Task objective =>
When you reach the line with "(verify_certificate_chain leaf (Some" in the listing below, transcribe it and each line after it up to and including the line with "Definition verify_authenticode (pe_bytes", exactly and with nothing else.

Records supplied =>
(** The messageDigest attribute, when there is one, is not the content's hash. *)
Definition digest_mismatch (sd : SignedData) (signer : SignerInfo) : bool :=
  match message_digest signer with
  | Some md => negb (bool_decide (sha256_digest (content sd) = md))
  | None => false
  end.

(** Everything after the parse, on the first signer. *)
Definition verify_signed_data (pe_bytes : list byte) (sd : SignedData) (signer : SignerInfo) :
    mem AuthenticodeResult :=
  let result := Result MALFORMED EmptyString EmptyString in
  match find_signer_certificate sd signer with
  | None => Val result
  | Some leaf_at =>
      match certificates sd !! leaf_at with
      | None => Val result
      | Some leaf =>
          match rsa_public_key leaf with
          | None => Val result
          | Some key =>
              let with_verdict v := Result v (subject_common_name leaf) (sha256_thumbprint leaf) in
              if negb (String.eqb (digest_algorithm_oid signer) kSha256DigestOid)
              then Val (with_verdict MALFORMED)
              else if negb (verify_pkcs1v15_sha256 (signature signer) key
                              (sha256_digest (der_encode_set (signed_attrs_content signer))))
              then Val (with_verdict SIGNATURE_INVALID)
              else if digest_mismatch sd signer
              then Val (with_verdict MALFORMED)
              else
                let* claimed := extract_spc_pe_hash (content sd) in
                match claimed with
                | None => Val (with_verdict MALFORMED)
                | Some claimed_pe_hash =>
                    let* actual := compute_authenticode_pe_hash_sha256 sort (Some pe_bytes)
                                     (Z.of_nat (length pe_bytes)) in
                    match actual with
                    | None => Val (with_verdict MALFORMED)
                    | Some actual_pe_hash =>
                        if negb (bool_decide (claimed_pe_hash = actual_pe_hash))
                        then Val (with_verdict HASH_MISMATCH)
                        else Val (with_verdict
                                    (verify_certificate_chain leaf (Some leaf_at) (certificates sd)))
                    end
                end
          end
      end
  end.

Definition verify_authenticode (pe_bytes pkcs7_der : list byte) : mem AuthenticodeResult :=
  let* sd := pkcs7_parse pkcs7_der in
  match sd with
  | None => Val (Result MALFORMED EmptyString EmptyString)
  | Some sd =>
      match signer_infos sd with
      | [] => Val (Result MALFORMED EmptyString EmptyString)
      | signer :: _ => verify_signed_data pe_bytes sd signer
      end
  end.
End verify.

(** ** Certificate signatures *)

(** [c] carries a PKCS#1 signature by the key of [issuer] over its TBS part. *)
Definition signed_by (c issuer : X509Certificate) : Prop :=
  exists key, rsa_public_key issuer = Some key /\
    ((signature_algorithm_oid c = kSha256WithRsaOid /\
      rsassa_verifies (signature_value c) key
        (kSha256DigestInfoPrefix ++ sha256_digest (tbs_certificate c))) \/
     (signature_algorithm_oid c = kSha384WithRsaOid /\
      rsassa_verifies (signature_value c) key
        (kSha384DigestInfoPrefix ++ sha384_digest (tbs_certificate c)))).

Lemma verify_cert_signed_by_spec c issuer : verify_cert_signed_by c issuer = true <-> signed_by c issuer.
Proof.
  unfold verify_cert_signed_by, signed_by. destruct (rsa_public_key issuer) as [key|].
  2:{ split; [done|]. by intros (k & [=] & _). }
  destruct (String.eqb_spec (signature_algorithm_oid c) kSha256WithRsaOid) as [E|E].
  - unfold verify_pkcs1v15_sha256. rewrite verify_spec. split.
    + intros H. exists key. split; [done|]. by left.
    + intros (k & [= <-] & [[_ H]|[H _]]); [done|]. rewrite E in H. discriminate H.
  - destruct (String.eqb_spec (signature_algorithm_oid c) kSha384WithRsaOid) as [E'|E'].
    + unfold verify_pkcs1v15_sha384. rewrite verify_spec. split.
      * intros H. exists key. split; [done|]. by right.
      * intros (k & [= <-] & [[H _]|[_ H]]); done.
    + split; [done|]. intros (k & _ & [[H _]|[H _]]); done.
Qed.

Lemma verify_cert_signed_by_false c issuer :
  verify_cert_signed_by c issuer = false -> ~ signed_by c issuer.
Proof. rewrite <- verify_cert_signed_by_spec. by intros ->. Qed.

(** ** The walk *)

Lemma find_issuer_spec at_ wanted l j :
  match find_issuer at_ wanted l j with
  | Some (i, c) => In c l /\ subject_der c = wanted
  | None => forall k c, l !! k = Some c -> at_ <> Some (j + k)%nat -> subject_der c <> wanted
  end.
Proof.
  revert j. induction l as [|c l IH]; intros j; cbn [find_issuer]; [done|].
  assert (Hskip : match find_issuer at_ wanted l (S j) with
                  | Some (i, c') => In c' (c :: l) /\ subject_der c' = wanted
                  | None => forall k c', l !! k = Some c' -> at_ <> Some (j + S k)%nat ->
                      subject_der c' <> wanted
                  end).
  { specialize (IH (S j)). destruct (find_issuer at_ wanted l (S j)) as [[i c']|].
    - split; [right|]; apply IH.
    - intros k c' Hk. rewrite Nat.add_succ_r. by apply (IH k). }
  case_bool_decide as Eat.
  - destruct (find_issuer at_ wanted l (S j)) as [[i c']|]; [done|].
    intros [|k] c' Hk Hne; [by rewrite Nat.add_0_r in Hne|by apply (Hskip k)].
  - case_bool_decide as Es; [by split; [left|]|].
    destruct (find_issuer at_ wanted l (S j)) as [[i c']|]; [done|].
    intros [|k] c' Hk Hne; [by injection Hk as <-|by apply (Hskip k)].
Qed.

(** A verified link of a chain: [y] is one of the available certificates, its
    subject is the issuer of [x], and it signed [x]. *)
Definition link (available : list X509Certificate) (x y : X509Certificate) : Prop :=
  In y available /\ subject_der y = issuer_der x /\ signed_by x y.

Section walk.
Context (available : list X509Certificate).

(** What a verdict says about the chain it was reached on. *)
Definition verdict_justified (depth : nat) (c : X509Certificate) (v : AuthenticodeVerdict) : Prop :=
  match v with
  | TRUSTED => exists n x a, (n < depth)%nat /\ nsteps (link available) n c x /\
      In a trusted_root_certificates /\ subject_der a = issuer_der x /\ signed_by x a
  | CHAIN_INVALID => exists n x y, (n < depth)%nat /\ nsteps (link available) n c x /\
      (In y trusted_root_certificates \/ In y available) /\ subject_der y = issuer_der x /\
      ~ signed_by x y
  | VALID_UNTRUSTED_ROOT => exists n x, nsteps (link available) n c x /\
      (n = depth \/
       (n < depth)%nat /\ (forall a, In a trusted_root_certificates -> subject_der a <> issuer_der x) /\
       forall y, In y available -> y <> x -> subject_der y <> issuer_der x)
  | _ => False
  end.

Lemma verdict_step depth c y v :
  link available c y -> verdict_justified depth y v -> verdict_justified (S depth) c v.
Proof.
  intros Hl. unfold verdict_justified. destruct v; try done.
  - intros (n & x & a & Hn & Hs & Ha). exists (S n), x, a. split; [lia|]. split; [exact (nsteps_l _ _ _ _ _ Hl Hs)|exact Ha].
  - intros (n & x & Hs & Hend). exists (S n), x. split; [exact (nsteps_l _ _ _ _ _ Hl Hs)|].
    destruct Hend as [->|(Hn & Hend)]; [by left|right]. split; [lia|exact Hend].
  - intros (n & x & z & Hn & Hs & Hz). exists (S n), x, z. split; [lia|]. split; [exact (nsteps_l _ _ _ _ _ Hl Hs)|exact Hz].
Qed.

Lemma chain_loop_justified depth c at_ :
  (forall i, at_ = Some i -> available !! i = Some c) ->
  verdict_justified depth c (chain_loop available depth c at_).
Proof.
  revert c at_. induction depth as [|depth IH]; intros c at_ Hat; cbn [chain_loop].
  - exists 0%nat, c. split; [apply nsteps_O|by left].
  - pose proof (find_by_subject_spec trusted_root_certificates (issuer_der c)) as Ha.
    fold (find_trust_anchor_by_subject (issuer_der c)) in Ha.
    destruct (find_trust_anchor_by_subject (issuer_der c)) as [a|].
    { destruct Ha as [Ha Hs]. destruct (verify_cert_signed_by c a) eqn:E.
      - exists 0%nat, c, a. split; [lia|]. split; [apply nsteps_O|].
        split; [exact Ha|]. split; [exact Hs|by apply verify_cert_signed_by_spec].
      - exists 0%nat, c, a. split; [lia|]. split; [apply nsteps_O|].
        split; [left; exact Ha|]. split; [exact Hs|by apply verify_cert_signed_by_false]. }
    pose proof (find_issuer_spec at_ (issuer_der c) available 0) as Hf.
    destruct (find_issuer at_ (issuer_der c) available 0) as [[j y]|] eqn:Ef.
    + destruct Hf as [Hy Hs]. destruct (verify_cert_signed_by c y) eqn:E; cbn [negb].
      * apply (verdict_step _ _ y).
        { split; [exact Hy|]. split; [exact Hs|by apply verify_cert_signed_by_spec]. }
        apply IH. intros i [= <-]. revert Ef. clear.
        assert (H : forall l k, find_issuer at_ (issuer_der c) l k = Some (j, y) ->
          (k <= j)%nat /\ l !! (j - k)%nat = Some y).
        { induction l as [|z l IHl]; intros k; cbn [find_issuer]; [done|].
          assert (Hrec : find_issuer at_ (issuer_der c) l (S k) = Some (j, y) ->
            (k <= j)%nat /\ (z :: l) !! (j - k)%nat = Some y).
          { intros Hl. destruct (IHl _ Hl) as [Hle Hlk]. split; [lia|].
            replace (j - k)%nat with (S (j - S k)) by lia. done. }
          do 2 (case_bool_decide; [try done|]); [|done].
          intros [= <- <-]. by rewrite Nat.sub_diag. }
        intros Ef. destruct (H _ _ Ef) as [_ Hl]. by rewrite Nat.sub_0_r in Hl.
      * exists 0%nat, c, y. split; [lia|]. split; [apply nsteps_O|].
        split; [right; exact Hy|]. split; [exact Hs|by apply verify_cert_signed_by_false].
    + exists 0%nat, c. split; [apply nsteps_O|]. right. split; [lia|]. split; [exact Ha|].
      intros y Hy Hne. apply list_elem_of_In, list_elem_of_lookup in Hy as [k Hk].
      apply (Hf k _ Hk). cbn. intros E. rewrite (Hat _ E) in Hk. by injection Hk as ->.
Qed.
End walk.

(** ** The whole verification *)

Lemma extract_spc_pe_hash_safe content :
  safe_opt (extract_spc_pe_hash content) (fun h => length h = 32%nat).
Proof.
  unfold extract_spc_pe_hash. safe_step. destruct a as [|x [|di [|]]]; none_case. forall_split.
  safe_auto. destruct a as [|alg [|dg [|]]]; none_case. forall_split.
  match goal with H : in_buf _ dg |- _ => destruct H as (G1 & G2 & G3 & G4) end.
  safe_auto. match goal with H : _ = take _ _ /\ _ |- _ => destruct H as [_ H] end. lia.
Qed.

Section verify_spec.
Context (sort : (SectionRange -> SectionRange -> bool) -> list SectionRange -> list SectionRange) (Hsort : forall l, sort section_before l ≡ₚ l).

(** The signer of a message and the certificate that answers for it. *)
Record signer_of (sd : SignedData) (signer : SignerInfo) (i : nat) (leaf : X509Certificate)
    (key : RsaPublicKey) : Prop := {
  so_found : find_signer_certificate sd signer = Some i;
  so_leaf : certificates sd !! i = Some leaf;
  so_key : rsa_public_key leaf = Some key;
}.

(** The signer's RSA signature covers the re-encoded attribute set. *)
Definition signature_ok (signer : SignerInfo) (key : RsaPublicKey) : Prop :=
  rsassa_verifies (signature signer) key
    (kSha256DigestInfoPrefix ++ sha256_digest (der_tlv x31 (signed_attrs_content signer))).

Exercise result =>
                                    (verify_certificate_chain leaf (Some leaf_at) (certificates sd)))
                    end
                end
          end
      end
  end.

Definition verify_authenticode (pe_bytes pkcs7_der : list byte) : mem AuthenticodeResult :=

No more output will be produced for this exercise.